**What is needed**. Using the material below, work out how many lines contain the word "right". Reply with the number and nothing more.

**Provided entries**.
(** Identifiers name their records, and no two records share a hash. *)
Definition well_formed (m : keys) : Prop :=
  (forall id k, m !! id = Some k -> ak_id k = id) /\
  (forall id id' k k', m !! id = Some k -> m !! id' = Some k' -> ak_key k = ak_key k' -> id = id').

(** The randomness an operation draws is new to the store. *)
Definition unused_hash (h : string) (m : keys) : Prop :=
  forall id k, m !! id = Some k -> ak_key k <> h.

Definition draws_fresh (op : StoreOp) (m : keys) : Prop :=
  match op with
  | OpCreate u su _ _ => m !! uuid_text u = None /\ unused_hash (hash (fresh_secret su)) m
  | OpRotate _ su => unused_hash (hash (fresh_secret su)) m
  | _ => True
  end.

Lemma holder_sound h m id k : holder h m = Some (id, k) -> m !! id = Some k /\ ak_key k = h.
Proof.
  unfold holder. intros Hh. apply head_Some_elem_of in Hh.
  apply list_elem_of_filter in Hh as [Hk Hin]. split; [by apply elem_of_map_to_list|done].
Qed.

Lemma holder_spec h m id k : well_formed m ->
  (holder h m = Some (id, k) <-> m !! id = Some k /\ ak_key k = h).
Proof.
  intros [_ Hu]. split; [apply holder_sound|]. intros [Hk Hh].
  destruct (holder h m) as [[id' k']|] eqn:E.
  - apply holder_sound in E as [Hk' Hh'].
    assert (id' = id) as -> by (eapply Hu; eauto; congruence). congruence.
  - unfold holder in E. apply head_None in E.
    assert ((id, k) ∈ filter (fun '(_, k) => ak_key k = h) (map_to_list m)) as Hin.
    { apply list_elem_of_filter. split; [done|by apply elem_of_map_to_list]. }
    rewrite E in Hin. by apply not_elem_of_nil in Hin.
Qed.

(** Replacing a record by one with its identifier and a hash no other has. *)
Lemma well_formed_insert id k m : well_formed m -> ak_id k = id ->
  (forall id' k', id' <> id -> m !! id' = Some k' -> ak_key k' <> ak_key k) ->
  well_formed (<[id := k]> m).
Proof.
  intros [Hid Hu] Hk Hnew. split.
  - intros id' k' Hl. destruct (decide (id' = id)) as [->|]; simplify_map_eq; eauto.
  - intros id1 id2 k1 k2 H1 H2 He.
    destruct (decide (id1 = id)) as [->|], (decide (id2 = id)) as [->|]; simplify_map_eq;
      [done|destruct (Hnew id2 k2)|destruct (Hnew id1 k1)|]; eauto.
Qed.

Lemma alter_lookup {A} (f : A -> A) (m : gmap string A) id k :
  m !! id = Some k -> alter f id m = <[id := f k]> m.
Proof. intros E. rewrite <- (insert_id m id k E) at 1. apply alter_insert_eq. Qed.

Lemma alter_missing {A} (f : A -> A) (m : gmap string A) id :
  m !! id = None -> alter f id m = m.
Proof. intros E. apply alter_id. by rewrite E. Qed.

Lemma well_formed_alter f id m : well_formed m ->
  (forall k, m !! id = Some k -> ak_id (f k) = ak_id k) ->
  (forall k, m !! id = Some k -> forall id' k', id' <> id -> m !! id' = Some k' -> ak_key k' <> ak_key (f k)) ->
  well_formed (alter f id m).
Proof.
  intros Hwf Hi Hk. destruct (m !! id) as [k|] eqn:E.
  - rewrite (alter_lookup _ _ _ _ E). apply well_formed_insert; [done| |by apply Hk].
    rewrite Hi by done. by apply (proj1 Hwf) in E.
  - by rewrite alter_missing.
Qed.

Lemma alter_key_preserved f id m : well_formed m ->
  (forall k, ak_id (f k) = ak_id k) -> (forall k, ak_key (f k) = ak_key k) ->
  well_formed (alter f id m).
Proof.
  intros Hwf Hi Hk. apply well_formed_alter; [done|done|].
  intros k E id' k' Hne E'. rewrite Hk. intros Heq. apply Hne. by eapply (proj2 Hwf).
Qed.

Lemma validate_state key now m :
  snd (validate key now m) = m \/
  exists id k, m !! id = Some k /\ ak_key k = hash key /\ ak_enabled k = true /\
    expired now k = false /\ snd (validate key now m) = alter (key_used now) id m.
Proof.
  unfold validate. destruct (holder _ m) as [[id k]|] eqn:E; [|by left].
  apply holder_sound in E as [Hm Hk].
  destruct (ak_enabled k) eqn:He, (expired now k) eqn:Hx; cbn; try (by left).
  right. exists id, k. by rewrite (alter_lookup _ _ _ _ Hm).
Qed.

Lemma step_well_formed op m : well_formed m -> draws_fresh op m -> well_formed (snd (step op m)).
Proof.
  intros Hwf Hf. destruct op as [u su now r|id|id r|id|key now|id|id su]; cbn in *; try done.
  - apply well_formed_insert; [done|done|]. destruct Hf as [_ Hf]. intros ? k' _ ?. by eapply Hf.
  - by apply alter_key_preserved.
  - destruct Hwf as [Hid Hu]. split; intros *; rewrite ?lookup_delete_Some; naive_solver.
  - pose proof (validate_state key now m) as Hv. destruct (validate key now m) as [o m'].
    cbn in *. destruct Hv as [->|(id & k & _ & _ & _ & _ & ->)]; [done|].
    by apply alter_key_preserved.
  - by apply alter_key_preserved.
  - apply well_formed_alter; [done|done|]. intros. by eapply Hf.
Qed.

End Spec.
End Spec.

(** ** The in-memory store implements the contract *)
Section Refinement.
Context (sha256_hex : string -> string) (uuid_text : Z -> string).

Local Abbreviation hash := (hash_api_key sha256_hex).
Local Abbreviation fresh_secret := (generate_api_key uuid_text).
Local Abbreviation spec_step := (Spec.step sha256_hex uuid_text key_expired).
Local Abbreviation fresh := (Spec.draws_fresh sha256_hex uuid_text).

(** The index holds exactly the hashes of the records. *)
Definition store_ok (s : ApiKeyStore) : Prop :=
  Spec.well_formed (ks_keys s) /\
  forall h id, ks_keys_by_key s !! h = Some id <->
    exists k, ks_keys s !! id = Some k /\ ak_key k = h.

==

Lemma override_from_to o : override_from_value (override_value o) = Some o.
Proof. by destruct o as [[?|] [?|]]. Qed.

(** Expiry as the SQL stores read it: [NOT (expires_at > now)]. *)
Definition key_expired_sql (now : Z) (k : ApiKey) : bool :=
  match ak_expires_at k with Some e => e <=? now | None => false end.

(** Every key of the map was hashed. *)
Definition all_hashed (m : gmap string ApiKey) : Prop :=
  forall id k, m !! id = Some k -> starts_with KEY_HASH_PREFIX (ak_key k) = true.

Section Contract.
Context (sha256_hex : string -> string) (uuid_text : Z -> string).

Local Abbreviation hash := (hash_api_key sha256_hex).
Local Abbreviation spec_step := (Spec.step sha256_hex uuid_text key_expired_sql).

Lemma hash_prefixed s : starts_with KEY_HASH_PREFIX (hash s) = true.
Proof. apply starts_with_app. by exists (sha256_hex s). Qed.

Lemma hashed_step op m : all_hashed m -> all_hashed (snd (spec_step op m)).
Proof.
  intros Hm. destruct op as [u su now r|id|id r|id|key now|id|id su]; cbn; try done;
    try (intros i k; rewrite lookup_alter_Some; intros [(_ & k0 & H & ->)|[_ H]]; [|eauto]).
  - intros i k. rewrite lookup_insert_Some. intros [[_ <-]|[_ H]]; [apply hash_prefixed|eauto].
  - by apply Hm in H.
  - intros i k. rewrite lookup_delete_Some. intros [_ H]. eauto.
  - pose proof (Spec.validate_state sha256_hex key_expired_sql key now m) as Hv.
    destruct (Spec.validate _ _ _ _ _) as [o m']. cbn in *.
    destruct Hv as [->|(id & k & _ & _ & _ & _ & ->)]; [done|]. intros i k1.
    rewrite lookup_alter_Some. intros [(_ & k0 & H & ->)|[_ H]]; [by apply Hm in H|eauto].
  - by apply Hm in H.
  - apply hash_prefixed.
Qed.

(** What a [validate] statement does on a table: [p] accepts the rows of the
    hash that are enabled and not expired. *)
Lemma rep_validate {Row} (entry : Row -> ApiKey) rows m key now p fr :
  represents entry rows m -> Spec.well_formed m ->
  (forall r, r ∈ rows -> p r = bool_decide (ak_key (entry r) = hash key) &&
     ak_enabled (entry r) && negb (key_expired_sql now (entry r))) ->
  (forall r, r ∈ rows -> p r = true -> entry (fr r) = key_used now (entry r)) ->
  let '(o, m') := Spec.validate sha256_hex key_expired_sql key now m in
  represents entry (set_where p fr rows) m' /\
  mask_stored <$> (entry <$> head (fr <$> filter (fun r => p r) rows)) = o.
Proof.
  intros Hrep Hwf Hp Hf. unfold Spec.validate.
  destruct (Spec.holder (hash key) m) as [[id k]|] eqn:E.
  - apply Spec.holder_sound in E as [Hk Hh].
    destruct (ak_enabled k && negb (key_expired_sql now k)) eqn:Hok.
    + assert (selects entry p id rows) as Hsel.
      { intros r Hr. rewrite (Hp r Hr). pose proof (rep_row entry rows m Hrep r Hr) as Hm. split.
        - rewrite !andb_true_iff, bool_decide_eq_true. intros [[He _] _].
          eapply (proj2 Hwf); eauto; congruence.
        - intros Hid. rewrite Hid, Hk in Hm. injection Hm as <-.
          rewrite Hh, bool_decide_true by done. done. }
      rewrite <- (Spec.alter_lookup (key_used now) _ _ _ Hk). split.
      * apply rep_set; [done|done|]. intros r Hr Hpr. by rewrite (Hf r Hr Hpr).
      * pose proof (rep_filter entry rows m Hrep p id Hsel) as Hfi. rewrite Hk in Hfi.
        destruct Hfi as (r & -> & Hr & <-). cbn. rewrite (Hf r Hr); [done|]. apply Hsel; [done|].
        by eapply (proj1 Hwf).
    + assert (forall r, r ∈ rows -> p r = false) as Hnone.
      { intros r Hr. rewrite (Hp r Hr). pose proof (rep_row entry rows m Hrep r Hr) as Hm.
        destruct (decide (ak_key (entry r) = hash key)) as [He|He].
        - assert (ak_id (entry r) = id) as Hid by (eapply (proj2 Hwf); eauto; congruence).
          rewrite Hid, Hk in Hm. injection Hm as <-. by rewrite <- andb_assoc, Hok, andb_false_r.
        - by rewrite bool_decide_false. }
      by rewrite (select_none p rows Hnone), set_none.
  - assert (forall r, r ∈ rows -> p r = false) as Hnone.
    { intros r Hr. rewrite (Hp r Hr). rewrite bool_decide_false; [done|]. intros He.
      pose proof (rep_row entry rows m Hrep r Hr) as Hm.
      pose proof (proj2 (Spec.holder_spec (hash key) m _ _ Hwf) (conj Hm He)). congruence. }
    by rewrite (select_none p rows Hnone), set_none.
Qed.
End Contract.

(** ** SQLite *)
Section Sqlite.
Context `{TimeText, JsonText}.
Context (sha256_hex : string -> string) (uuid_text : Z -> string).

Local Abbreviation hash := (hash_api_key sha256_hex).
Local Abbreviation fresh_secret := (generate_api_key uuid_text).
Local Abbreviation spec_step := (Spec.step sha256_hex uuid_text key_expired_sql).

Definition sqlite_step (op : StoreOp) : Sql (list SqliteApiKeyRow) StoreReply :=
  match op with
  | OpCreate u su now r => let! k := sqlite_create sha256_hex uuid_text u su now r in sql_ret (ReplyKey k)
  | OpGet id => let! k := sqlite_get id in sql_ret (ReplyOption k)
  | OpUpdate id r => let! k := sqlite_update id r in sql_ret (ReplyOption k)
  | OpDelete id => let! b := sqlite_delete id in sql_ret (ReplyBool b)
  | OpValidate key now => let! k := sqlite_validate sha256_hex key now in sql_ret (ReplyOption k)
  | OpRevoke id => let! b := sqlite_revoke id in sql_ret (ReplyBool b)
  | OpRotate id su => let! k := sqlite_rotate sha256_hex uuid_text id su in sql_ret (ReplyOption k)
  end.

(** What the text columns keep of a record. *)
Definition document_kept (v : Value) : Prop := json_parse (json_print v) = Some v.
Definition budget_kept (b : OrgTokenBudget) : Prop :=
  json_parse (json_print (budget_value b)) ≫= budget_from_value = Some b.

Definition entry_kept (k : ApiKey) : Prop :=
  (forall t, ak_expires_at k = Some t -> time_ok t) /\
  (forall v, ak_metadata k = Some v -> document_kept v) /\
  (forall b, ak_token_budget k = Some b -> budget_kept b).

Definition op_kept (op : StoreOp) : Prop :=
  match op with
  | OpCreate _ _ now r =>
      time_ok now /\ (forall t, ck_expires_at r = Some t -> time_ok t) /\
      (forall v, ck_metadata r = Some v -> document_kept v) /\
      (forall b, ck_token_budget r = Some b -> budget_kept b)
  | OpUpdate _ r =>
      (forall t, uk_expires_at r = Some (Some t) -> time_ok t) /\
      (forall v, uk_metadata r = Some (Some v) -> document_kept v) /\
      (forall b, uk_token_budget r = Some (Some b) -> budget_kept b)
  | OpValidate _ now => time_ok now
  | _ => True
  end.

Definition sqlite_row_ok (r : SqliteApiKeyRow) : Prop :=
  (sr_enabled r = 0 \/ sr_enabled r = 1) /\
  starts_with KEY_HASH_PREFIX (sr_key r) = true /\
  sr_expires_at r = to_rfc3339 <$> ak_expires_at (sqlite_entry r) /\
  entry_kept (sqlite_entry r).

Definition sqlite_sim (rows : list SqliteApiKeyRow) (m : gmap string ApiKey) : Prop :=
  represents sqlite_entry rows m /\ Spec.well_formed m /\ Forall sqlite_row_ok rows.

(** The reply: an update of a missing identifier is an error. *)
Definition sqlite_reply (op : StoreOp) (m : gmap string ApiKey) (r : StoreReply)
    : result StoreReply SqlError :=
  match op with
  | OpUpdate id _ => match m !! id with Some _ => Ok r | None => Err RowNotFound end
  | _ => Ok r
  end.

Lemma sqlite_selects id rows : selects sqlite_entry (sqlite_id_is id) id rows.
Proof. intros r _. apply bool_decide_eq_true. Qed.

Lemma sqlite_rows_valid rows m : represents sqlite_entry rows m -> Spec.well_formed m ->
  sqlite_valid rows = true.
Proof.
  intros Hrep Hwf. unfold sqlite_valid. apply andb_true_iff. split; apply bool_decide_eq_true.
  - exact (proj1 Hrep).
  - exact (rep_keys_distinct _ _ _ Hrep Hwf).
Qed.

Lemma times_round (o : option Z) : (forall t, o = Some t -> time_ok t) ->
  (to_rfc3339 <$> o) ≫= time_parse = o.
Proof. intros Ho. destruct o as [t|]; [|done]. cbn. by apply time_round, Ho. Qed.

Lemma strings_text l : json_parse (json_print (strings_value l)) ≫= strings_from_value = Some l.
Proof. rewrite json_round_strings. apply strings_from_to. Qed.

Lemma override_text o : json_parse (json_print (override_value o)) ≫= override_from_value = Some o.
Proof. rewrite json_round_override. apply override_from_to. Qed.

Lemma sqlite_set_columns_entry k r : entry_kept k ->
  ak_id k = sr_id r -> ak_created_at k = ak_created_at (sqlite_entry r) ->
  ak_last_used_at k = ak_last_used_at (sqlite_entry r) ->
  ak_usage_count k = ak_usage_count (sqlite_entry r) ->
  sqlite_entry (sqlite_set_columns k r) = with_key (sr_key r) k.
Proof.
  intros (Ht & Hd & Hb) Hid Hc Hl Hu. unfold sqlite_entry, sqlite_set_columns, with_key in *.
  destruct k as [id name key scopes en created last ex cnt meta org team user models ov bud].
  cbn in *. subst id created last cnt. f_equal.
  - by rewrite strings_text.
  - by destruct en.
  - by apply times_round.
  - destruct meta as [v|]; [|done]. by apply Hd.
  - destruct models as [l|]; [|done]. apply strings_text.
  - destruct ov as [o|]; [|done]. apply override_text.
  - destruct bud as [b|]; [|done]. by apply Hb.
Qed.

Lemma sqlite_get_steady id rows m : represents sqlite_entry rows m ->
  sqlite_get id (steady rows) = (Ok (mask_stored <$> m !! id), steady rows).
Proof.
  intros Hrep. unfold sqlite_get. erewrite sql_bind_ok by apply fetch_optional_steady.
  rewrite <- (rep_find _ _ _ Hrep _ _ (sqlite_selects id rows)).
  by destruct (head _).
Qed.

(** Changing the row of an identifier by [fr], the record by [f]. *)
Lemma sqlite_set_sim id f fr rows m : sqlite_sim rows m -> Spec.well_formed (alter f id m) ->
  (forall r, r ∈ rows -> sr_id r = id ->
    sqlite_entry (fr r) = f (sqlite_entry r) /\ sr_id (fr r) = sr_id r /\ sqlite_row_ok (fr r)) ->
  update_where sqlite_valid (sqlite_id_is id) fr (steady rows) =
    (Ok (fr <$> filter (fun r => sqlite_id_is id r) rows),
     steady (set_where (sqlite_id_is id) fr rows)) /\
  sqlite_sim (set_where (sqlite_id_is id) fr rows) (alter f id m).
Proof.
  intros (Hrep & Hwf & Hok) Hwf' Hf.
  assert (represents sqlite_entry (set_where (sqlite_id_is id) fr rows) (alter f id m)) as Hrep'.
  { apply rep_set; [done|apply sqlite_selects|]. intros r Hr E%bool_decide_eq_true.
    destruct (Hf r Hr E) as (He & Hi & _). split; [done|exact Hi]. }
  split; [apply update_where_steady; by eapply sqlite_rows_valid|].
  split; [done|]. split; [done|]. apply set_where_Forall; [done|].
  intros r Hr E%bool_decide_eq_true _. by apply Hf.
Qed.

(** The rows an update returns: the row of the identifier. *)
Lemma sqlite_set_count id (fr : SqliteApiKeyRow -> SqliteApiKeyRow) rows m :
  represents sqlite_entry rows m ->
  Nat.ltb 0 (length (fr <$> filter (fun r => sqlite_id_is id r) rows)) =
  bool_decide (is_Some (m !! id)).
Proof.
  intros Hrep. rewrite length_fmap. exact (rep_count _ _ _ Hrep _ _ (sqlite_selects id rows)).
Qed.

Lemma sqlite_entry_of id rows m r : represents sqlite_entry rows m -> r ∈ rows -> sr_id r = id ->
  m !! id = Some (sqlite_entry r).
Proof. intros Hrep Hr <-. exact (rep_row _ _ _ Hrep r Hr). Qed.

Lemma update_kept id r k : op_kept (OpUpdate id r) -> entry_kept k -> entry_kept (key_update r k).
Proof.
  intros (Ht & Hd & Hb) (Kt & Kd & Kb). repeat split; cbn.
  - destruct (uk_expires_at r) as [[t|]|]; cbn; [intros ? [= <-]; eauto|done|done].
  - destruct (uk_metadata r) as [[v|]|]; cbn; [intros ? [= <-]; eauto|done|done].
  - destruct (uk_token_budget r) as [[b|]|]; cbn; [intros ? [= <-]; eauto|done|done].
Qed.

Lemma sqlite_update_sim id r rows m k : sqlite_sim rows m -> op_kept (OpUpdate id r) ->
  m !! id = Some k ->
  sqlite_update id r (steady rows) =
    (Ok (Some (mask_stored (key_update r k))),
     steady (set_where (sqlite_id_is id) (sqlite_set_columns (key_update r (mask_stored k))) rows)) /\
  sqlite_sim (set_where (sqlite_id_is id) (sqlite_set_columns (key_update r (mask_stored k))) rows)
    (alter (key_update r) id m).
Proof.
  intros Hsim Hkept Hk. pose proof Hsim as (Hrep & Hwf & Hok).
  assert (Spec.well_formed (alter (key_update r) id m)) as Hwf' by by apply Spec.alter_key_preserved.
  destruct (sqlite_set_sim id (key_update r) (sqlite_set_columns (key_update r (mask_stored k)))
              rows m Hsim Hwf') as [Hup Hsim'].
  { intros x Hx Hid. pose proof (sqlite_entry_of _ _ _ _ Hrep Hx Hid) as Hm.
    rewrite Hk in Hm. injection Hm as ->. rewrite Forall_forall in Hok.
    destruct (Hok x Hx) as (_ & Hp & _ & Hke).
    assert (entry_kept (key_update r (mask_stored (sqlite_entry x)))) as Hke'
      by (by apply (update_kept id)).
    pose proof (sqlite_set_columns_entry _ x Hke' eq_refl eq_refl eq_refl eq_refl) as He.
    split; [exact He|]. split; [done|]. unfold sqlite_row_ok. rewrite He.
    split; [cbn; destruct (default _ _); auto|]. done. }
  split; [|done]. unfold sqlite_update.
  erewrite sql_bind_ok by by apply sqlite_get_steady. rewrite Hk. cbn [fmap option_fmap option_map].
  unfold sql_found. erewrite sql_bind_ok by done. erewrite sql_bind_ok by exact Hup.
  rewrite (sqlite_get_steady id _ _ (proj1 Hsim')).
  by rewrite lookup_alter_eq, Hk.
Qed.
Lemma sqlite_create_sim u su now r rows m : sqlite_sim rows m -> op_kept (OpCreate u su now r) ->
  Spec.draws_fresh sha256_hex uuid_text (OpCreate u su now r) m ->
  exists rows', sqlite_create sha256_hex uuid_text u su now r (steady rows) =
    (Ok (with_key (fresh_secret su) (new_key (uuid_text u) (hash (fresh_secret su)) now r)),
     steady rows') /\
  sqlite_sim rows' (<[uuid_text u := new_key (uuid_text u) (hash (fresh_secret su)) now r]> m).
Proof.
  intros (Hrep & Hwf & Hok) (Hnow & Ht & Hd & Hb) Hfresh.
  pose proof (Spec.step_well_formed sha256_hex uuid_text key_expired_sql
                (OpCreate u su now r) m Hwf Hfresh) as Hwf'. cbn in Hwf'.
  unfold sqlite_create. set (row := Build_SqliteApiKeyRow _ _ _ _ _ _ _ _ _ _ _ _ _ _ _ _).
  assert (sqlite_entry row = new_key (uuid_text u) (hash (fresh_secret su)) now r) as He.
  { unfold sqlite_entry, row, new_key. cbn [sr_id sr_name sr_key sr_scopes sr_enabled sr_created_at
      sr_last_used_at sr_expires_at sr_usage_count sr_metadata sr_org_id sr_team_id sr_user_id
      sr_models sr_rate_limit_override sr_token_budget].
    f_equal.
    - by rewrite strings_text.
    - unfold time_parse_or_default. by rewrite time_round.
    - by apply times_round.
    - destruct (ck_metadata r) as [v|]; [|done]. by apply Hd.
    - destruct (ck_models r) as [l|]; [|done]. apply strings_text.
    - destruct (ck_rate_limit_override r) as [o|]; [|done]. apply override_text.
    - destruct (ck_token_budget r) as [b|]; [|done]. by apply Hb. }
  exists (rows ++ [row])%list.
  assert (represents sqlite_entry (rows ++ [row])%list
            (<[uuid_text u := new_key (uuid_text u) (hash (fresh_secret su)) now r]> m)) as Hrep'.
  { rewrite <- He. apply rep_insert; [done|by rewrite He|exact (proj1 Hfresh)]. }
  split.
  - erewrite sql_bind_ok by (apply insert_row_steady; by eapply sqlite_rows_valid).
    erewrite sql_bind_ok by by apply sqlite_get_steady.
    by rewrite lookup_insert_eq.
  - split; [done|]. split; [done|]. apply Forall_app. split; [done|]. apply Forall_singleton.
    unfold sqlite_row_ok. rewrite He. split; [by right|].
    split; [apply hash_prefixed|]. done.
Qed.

**Exercise solution**. 2